Collected data entries:
Lemma exhaustive_filter_inserts_witness :
  exists f0 σ f, new_filter (new_histogram 2) = Some (Ok f0) /\
    apply_all (SpanFilter0 := exhaustive_filter typ_and_idx sample_hash_span 4 1) cost_store cost_factory cost_apps (mk_exhaustive f0) =
      Some (Ok (σ, count_edges 4 cost_factory, mk_exhaustive f)) /\
    filter_insert_edges typ_and_idx sample_hash_span 4 cost_store
      [cost_edge_of 1 1 3; cost_edge_of 1 2 3; cost_edge_of 5 1 3; cost_edge_of 5 2 3] f0 = Some (Ok (σ, f)) /\
    finalized f = false /\ cost_store ⊆ σ.
Proof.
  destruct (new_filter_ok (score := option Z) (info_type := Z) typ_and_idx sample_hash_span 4 (new_histogram 2) cost_store)
    as (f0&Hf0&_).
  destruct (exhaustive_filter_inserts typ_and_idx sample_hash_span 4 1 cost_store cost_factory f0 (single_edge cost_edge_of)
    (new_histogram 2) cost_apps cost_applications Hf0) as (σ&f&H).
  - vm_compute. discriminate.
  - exists f0, σ, f. exact (conj Hf0 H).
Defined.

Lemma cube_heap_matches_exhaustive_witness :
  exists f0 σe efe fe σc efc fc, new_filter (mk_ratio (Some (-3)) None) = Some (Ok f0) /\
    run_filter (SpanFilter0 := exhaustive_filter typ_and_idx sample_hash_span 4 1) cost_store cost_factory cost_apps (mk_exhaustive f0) =
      Some (Ok (σe, efe, mk_exhaustive fe)) /\
    run_filter (SpanFilter0 := cube_heap_filter typ_and_idx sample_hash_span 4 (PQ := cost_queue)) cost_store cost_factory cost_apps
      (new_cube_heap f0) = Some (Ok (σc, efc, mk_cube_heap (cubes_of cost_apps) fc false)) /\
    same_classes (queued σc (pqueue fc)) (queued σe (pqueue fe)) /\
    same_classes (queued σe (pqueue fe)) (queued σc (pqueue fc)) /\
    (inequivalent (cost_apps ≫= made_edges (single_edge cost_edge_of)) -> queued σc (pqueue fc) ≡ₚ queued σe (pqueue fe)).
Proof.
  pose proof (log_beam (-3) ltac:(lia)) as Hbeam.
  apply (cube_heap_matches_exhaustive typ_and_idx sample_hash_span 4 (PQ := cost_queue) 1 cost_store cost_factory cost_edge_of
    (Some (-3)) (mk_ratio (Some (-3)) None) cost_apps cost_at).
  - reflexivity.
  - exact cost_applications.
  - intros [[|k] x y z] c r l1 l2 Hc; [|by destruct k]. injection Hc as <-. unfold item_x, item_y, item_z. cbn.
    destruct x as [|[|x]]; [| |done]; destruct y as [|[|y]]; [| |done| | |done]; destruct z as [|z]; try done;
      intros [= <-] [= <-] [= <-]; reflexivity.
  - intros j p (c&Hc&Hj). apply cost_falling. exists c. split; [|exact Hj].
    destruct j as [[|k] x y z]; [exact Hc|by destruct k].
  - apply inequivalent_alike. exact cost_edges_inequivalent.
  - vm_compute. discriminate.
Defined.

*Work request:* Each entry above should be retyped exactly, with nothing missed.

*Written solution:*
Lemma exhaustive_filter_inserts_witness :
  exists f0 σ f, new_filter (new_histogram 2) = Some (Ok f0) /\
    apply_all (SpanFilter0 := exhaustive_filter typ_and_idx sample_hash_span 4 1) cost_store cost_factory cost_apps (mk_exhaustive f0) =
      Some (Ok (σ, count_edges 4 cost_factory, mk_exhaustive f)) /\
    filter_insert_edges typ_and_idx sample_hash_span 4 cost_store
      [cost_edge_of 1 1 3; cost_edge_of 1 2 3; cost_edge_of 5 1 3; cost_edge_of 5 2 3] f0 = Some (Ok (σ, f)) /\
    finalized f = false /\ cost_store ⊆ σ.
Proof.
  destruct (new_filter_ok (score := option Z) (info_type := Z) typ_and_idx sample_hash_span 4 (new_histogram 2) cost_store)
    as (f0&Hf0&_).
  destruct (exhaustive_filter_inserts typ_and_idx sample_hash_span 4 1 cost_store cost_factory f0 (single_edge cost_edge_of)
    (new_histogram 2) cost_apps cost_applications Hf0) as (σ&f&H).
  - vm_compute. discriminate.
  - exists f0, σ, f. exact (conj Hf0 H).
Defined.

Lemma cube_heap_matches_exhaustive_witness :
  exists f0 σe efe fe σc efc fc, new_filter (mk_ratio (Some (-3)) None) = Some (Ok f0) /\
    run_filter (SpanFilter0 := exhaustive_filter typ_and_idx sample_hash_span 4 1) cost_store cost_factory cost_apps (mk_exhaustive f0) =
      Some (Ok (σe, efe, mk_exhaustive fe)) /\
    run_filter (SpanFilter0 := cube_heap_filter typ_and_idx sample_hash_span 4 (PQ := cost_queue)) cost_store cost_factory cost_apps
      (new_cube_heap f0) = Some (Ok (σc, efc, mk_cube_heap (cubes_of cost_apps) fc false)) /\
    same_classes (queued σc (pqueue fc)) (queued σe (pqueue fe)) /\
    same_classes (queued σe (pqueue fe)) (queued σc (pqueue fc)) /\
    (inequivalent (cost_apps ≫= made_edges (single_edge cost_edge_of)) -> queued σc (pqueue fc) ≡ₚ queued σe (pqueue fe)).
Proof.
  pose proof (log_beam (-3) ltac:(lia)) as Hbeam.
  apply (cube_heap_matches_exhaustive typ_and_idx sample_hash_span 4 (PQ := cost_queue) 1 cost_store cost_factory cost_edge_of
    (Some (-3)) (mk_ratio (Some (-3)) None) cost_apps cost_at).
  - reflexivity.
  - exact cost_applications.
  - intros [[|k] x y z] c r l1 l2 Hc; [|by destruct k]. injection Hc as <-. unfold item_x, item_y, item_z. cbn.
    destruct x as [|[|x]]; [| |done]; destruct y as [|[|y]]; [| |done| | |done]; destruct z as [|z]; try done;
      intros [= <-] [= <-] [= <-]; reflexivity.
  - intros j p (c&Hc&Hj). apply cost_falling. exists c. split; [|exact Hj].
    destruct j as [[|k] x y z]; [exact Hc|by destruct k].
  - apply inequivalent_alike. exact cost_edges_inequivalent.
  - vm_compute. discriminate.
Defined.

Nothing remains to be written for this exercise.